Background Non-invasive pulmonary support (NIPS), (CPAP or NIV), is available to patients with Covid-19 and a ward based ceiling of treatment. Evidence demonstrate a 50% survival with NIPS in this cohort. We, and our respiratory colleagues, were interested to understand the experience of dying in this context.

Method This was a retrospective case note review. Aims and objectives include:

  • To describe the symptoms experienced, medications required and reasons for withdrawal in patients dying of covid–19 following treatment with NIPS

  • To evaluate care against the five priorities (NICE guideline (NG142)).

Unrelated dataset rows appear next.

(** * UT Assert (utassert.c): counters, comparison engine and report text

    A shallow embedding of the assertion library of the OSAL unit test
    framework.  The process-wide objects of utassert.c (the two counter
    aggregates, the segment name, the default context) and the text handed
    to the board-support package are gathered in one record that every
    function threads through.

    Data model (LP64): [uint32] is a 32 bit unsigned integer, [size_t],
    [unsigned long] and [uintmax_t] are 64 bit unsigned, [long] and
    [intmax_t] 64 bit two's complement, [int] 32 bit two's complement.
    Integers are [Z] with the wrap-around of every conversion written out.
    A C string argument is a [string] holding the characters before its
    terminator; a character buffer that may lack a terminator is a
    [list ascii] holding the bytes of the object behind the pointer.

    Calls are taken one at a time: UT_BSP_Lock and UT_BSP_Unlock bracket the
    updates of the counters and have no effect of their own on one thread. *)

From Stdlib Require Import ZArith List String Ascii Bool Lia.
From stdpp Require Import base list.

Local Open Scope string_scope.
Local Open Scope Z_scope.

(** ** Machine integers *)

Module CInt.

Definition to_unsigned (w z : Z) : Z := z mod 2 ^ w.

Definition to_signed (w z : Z) : Z := (z + 2 ^ (w - 1)) mod 2 ^ w - 2 ^ (w - 1).

Definition uint8 (z : Z) : Z := to_unsigned 8 z.
Definition uint32 (z : Z) : Z := to_unsigned 32 z.
Definition uintmax (z : Z) : Z := to_unsigned 64 z.
Definition ulong (z : Z) : Z := to_unsigned 64 z.
Definition size_t (z : Z) : Z := to_unsigned 64 z.
Definition intmax (z : Z) : Z := to_signed 64 z.
Definition long (z : Z) : Z := to_signed 64 z.
Definition int (z : Z) : Z := to_signed 32 z.
(** * pyfastocloud_models: the subscriber aggregate

    A shallow embedding of [pyfastocloud_models/subscriber/entry.py]:
    the [Device] and [UserStream] embedded documents, the [Subscriber]
    document with its device registry, its stream associations, the
    playlist generation, the soft delete and the password hashing.

    The document store is explicit: a method of [Subscriber] is a
    computation over the in-memory object [self], the [subscribers]
    collection, the catalog of [IStream] documents and a journal of the
    persistence calls that were issued. *)

From Stdlib Require Import ZArith String Ascii List Lia.
From stdpp Require Import base decidable option list gmap strings.

Local Open Scope Z_scope.

(** ** hashlib.md5

    [md5()], [update] and [hexdigest] of Python's [hashlib], as RFC 1321
    defines the digest: 32-bit words are [Z] reduced with [Z.land], bytes
    are [Z] in [0, 256). *)
Module MD5.

Definition mask32 (x : Z) : Z := Z.land x 0xffffffff.

Definition add32 (x y : Z) : Z := mask32 (x + y).

Definition not32 (x : Z) : Z := Z.lxor (mask32 x) 0xffffffff.

Definition rotl32 (x c : Z) : Z :=
  Z.lor (mask32 (Z.shiftl x c)) (Z.shiftr (mask32 x) (32 - c)).

(** Per-round shift amounts. *)
Definition SHIFT : list Z :=
  [7; 12; 17; 22; 7; 12; 17; 22; 7; 12; 17; 22; 7; 12; 17; 22;
   5; 9; 14; 20; 5; 9; 14; 20; 5; 9; 14; 20; 5; 9; 14; 20;
   4; 11; 16; 23; 4; 11; 16; 23; 4; 11; 16; 23; 4; 11; 16; 23;
   6; 10; 15; 21; 6; 10; 15; 21; 6; 10; 15; 21; 6; 10; 15; 21].

(** [K i = floor (2^32 * |sin (i + 1)|)]. *)
Definition K : list Z :=
  [0xd76aa478; 0xe8c7b756; 0x242070db; 0xc1bdceee; 0xf57c0faf; 0x4787c62a;
   0xa8304613; 0xfd469501; 0x698098d8; 0x8b44f7af; 0xffff5bb1; 0x895cd7be;
   0x6b901122; 0xfd987193; 0xa679438e; 0x49b40821; 0xf61e2562; 0xc040b340;
   0x265e5a51; 0xe9b6c7aa; 0xd62f105d; 0x02441453; 0xd8a1e681; 0xe7d3fbc8;
   0x21e1cde6; 0xc33707d6; 0xf4d50d87; 0x455a14ed; 0xa9e3e905; 0xfcefa3f8;
   0x676f02d9; 0x8d2a4c8a; 0xfffa3942; 0x8771f681; 0x6d9d6122; 0xfde5380c;
   0xa4beea44; 0x4bdecfa9; 0xf6bb4b60; 0xbebfbc70; 0x289b7ec6; 0xeaa127fa;
   0xd4ef3085; 0x04881d05; 0xd9d4d039; 0xe6db99e5; 0x1fa27cf8; 0xc4ac5665;
   0xf4292244; 0x432aff97; 0xab9423a7; 0xfc93a039; 0x655b59c3; 0x8f0ccc92;
   0xffeff47d; 0x85845dd1; 0x6fa87e4f; 0xfe2ce6e0; 0xa3014314; 0x4e0811a1;
   0xf7537e82; 0xbd3af235; 0x2ad7d2bb; 0xeb86d391].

Results 18 patients were included for analysis. The majority were aged over 80 (67%). All patients experienced breathlessness when dying, and seventeen had agitation or delirium. Twelve patients (66%) required a regular benzodiazepine, either alone (22%) or in combination with an opioid (45%). Two patients (11%) were treated with only an opioid. The doses of opioids and midazolam were relatively small - most commonly 10 mg. 66% of patients received <3 as required doses of opioid or midazolam in the final 24 hours. The commonest reasons for withdrawal were the patient stopping tolerating treatment (56%), and treatment failure (28%). No patients died within three hours of withdrawal, with the majority dying six hours to two days later. In 17 cases (94%) it was recognised and documented that the patient was sick enough to die. This was communicated to the patient and/or their family in all 94%. All patients had a DNACPR and Treatment Escalation Plan. 94% of families were offered to visit their dying relative, this was taken up in 44% of cases.

Conclusions Good end of life care is achievable in the context of patients with Covid-19, receiving NIPs. Key learning includes:

• The need to regularly review symptoms and consider increasing background sc infusions more frequently than our usual practice of every 24 hrs.